Rosalind Krauss's 1999 essay "Reinventing the Medium" addresses the "post-medium condition," proposing a shift from traditional material purity to a concept of "technical support" or "differential specificity" in art. The text analyzes how artists like James Coleman and William Kentridge redefine mediums through the use of obsolete technologies and discursive systems. Access the PDF version of the article via the University of Chicago Press . Rosalind Krauss: between modernism and post- medium
Published in 1999, "Reinventing the Medium" is a thought-provoking essay that challenges traditional notions of artistic media and the creative process. Krauss argues that the medium of art is not a fixed or stable entity, but rather a dynamic and constantly evolving concept that is subject to reinvention by artists. She contends that the medium is not simply a technical or material support, but a complex system of conventions, norms, and expectations that shape the way artists work and the way we understand art. rosalind krauss reinventing the medium pdf
She argues that modernist artists became aware of the conventions of their specific mediums (the flatness of painting, the indexical nature of photography) as a set of rules.

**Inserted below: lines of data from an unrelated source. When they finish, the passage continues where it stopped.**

Lemma mount0_ready : ready D mount0.
Proof.
  constructor.
  - apply mount0_ok.
  - apply mount0_layout.
  - apply super0_ok.
  - exact (tree_check_ok _ _ mount0_layout (f0_tree mount0_checked)).
  - apply mount0_no_error.
  - reflexivity.
  - exact (f0_journal mount0_checked).
  - exact (f0_free mount0_checked).
Qed.

(** The file of the volume. *)
Definition inode0 : k64_xfs_inode_disk_t :=
  match resolve_path (fview D mount0) super0 (str "/f") with Some (_, i) => i | None => zero_inode end.

Definition found_as (id : Z) (r : option (Z * k64_xfs_inode_disk_t)) : bool :=
  match r with Some (id', _) => id' =? id | None => false end.

Lemma inode0_facts : seven
  (found_as 2 (resolve_path (fview D mount0) super0 (str "/f")))
  (i_type inode0 =? K64_XFS_TYPE_REGULAR) (forallb (extent_check super0) (live_extents inode0))
  (i_size inode0 =? 3) (bool_decide (no_nul (str "/f")))
  (bool_decide (is_free (fview D mount0 (s_block_bitmap_start super0)) 100))
  (bool_decide (is_free (fview D mount0 (s_inode_bitmap_start super0)) 9)) = true.
Proof. vm_compute. reflexivity. Qed.

Record file0 : Prop := {
  f1_resolve : resolve_path (fview D mount0) super0 (str "/f") = Some (2, inode0);
  f1_type : i_type inode0 = K64_XFS_TYPE_REGULAR;
  f1_extents : Forall (extent_in_data super0) (live_extents inode0);
  f1_size : i_size inode0 = 3;
  f1_path : no_nul (str "/f");
  f1_block : is_free (fview D mount0 (s_block_bitmap_start super0)) 100;
  f1_inode : is_free (fview D mount0 (s_inode_bitmap_start super0)) 9
}.

Lemma file0_checked : file0.
Proof.
  destruct (seven_checks _ _ _ _ _ _ _ inode0_facts) as (HR & HT & HE & HS & HP & HB & HI).
  constructor.
  - revert HR. unfold inode0. generalize (resolve_path (fview D mount0) super0 (str "/f")).
    intros [[id i]|] HR; [|discriminate HR]. rewrite (proj1 (Z.eqb_eq id 2) HR). reflexivity.
  - exact (proj1 (Z.eqb_eq _ _) HT).
  - exact (proj1 (extent_check_ok _ _ mount0_layout HE)).
  - exact (proj1 (Z.eqb_eq _ _) HS).
  - exact (bool_decide_eq_true_1 _ HP).
  - exact (bool_decide_eq_true_1 _ HB).
  - exact (bool_decide_eq_true_1 _ HI).
Qed.

#[local] Opaque inode0.

Lemma root0 : 0 <= s_root_inode super0.
Proof. rewrite (f0_root mount0_checked). lia. Qed.

Lemma str_bytes_ok s : bytes_ok (str s).
Proof.
  unfold str. apply Forall_map, Forall_true. intros a. unfold byte_ok. pose proof (Ascii.N_ascii_bounded a). lia.
Qed.
Arguments str_bytes_ok s%_string_scope.

(** ** The theorems applied *)
Lemma k64_xfs_write_file_witness :
  wp (k64_xfs_write_file D (Some (str "/f")) (str "new") 7 8)
    (fun _ s' => written D mount0 2 inode0 (str "new") 7 8 s')
    (fun s' => fs_ok D s' /\
       no_space super0 (fview D mount0 (s_block_bitmap_start super0)) (live_extents inode0)
         (blocks_of (Z.of_nat (length (str "new"))))) mount0.
Proof.
  exact (k64_xfs_write_file_spec D D_ok mount0 (str "/f") 2 inode0 (str "new") 7 8 mount0_ready
    (f1_path file0_checked) root0 (f1_resolve file0_checked) (f1_type file0_checked)
    (f1_extents file0_checked) (str_bytes_ok "new") ltac:(done) ltac:(done) ltac:(done)).
Defined.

The "reinvention" occurs when an artist acknowledges these conventions not as limitations to be obeyed, but as conventions to be played with. The medium is no longer a given fact of nature; it is a social construct that the artist can choose to inhabit, empty out, or reshape. She argues that modernist artists became aware of
Krauss describes this maneuver as a "knight’s move." Just as a knight in chess moves in an L-shape, bypassing the linear path of other pieces, the artist bypasses the traditional definitions of the medium. By treating the museum as a medium, Broodthaers exposed the medium’s conventions—its systems of display, its rhetoric of authority—while simultaneously using those very conventions to critique the institution. will decode it
Krauss borrows a term from psychology and surrealism: . In art, she uses it to describe the "default settings" of a medium.
When you open that PDF, you are not simply "reading an article." You are engaging in a circuit. The author sent a signal (the essay) through a channel (the academic journal, then the digital scanner, then your screen). You, the receiver, will decode it, highlight it, and possibly send it back out into the world via citation or conversation.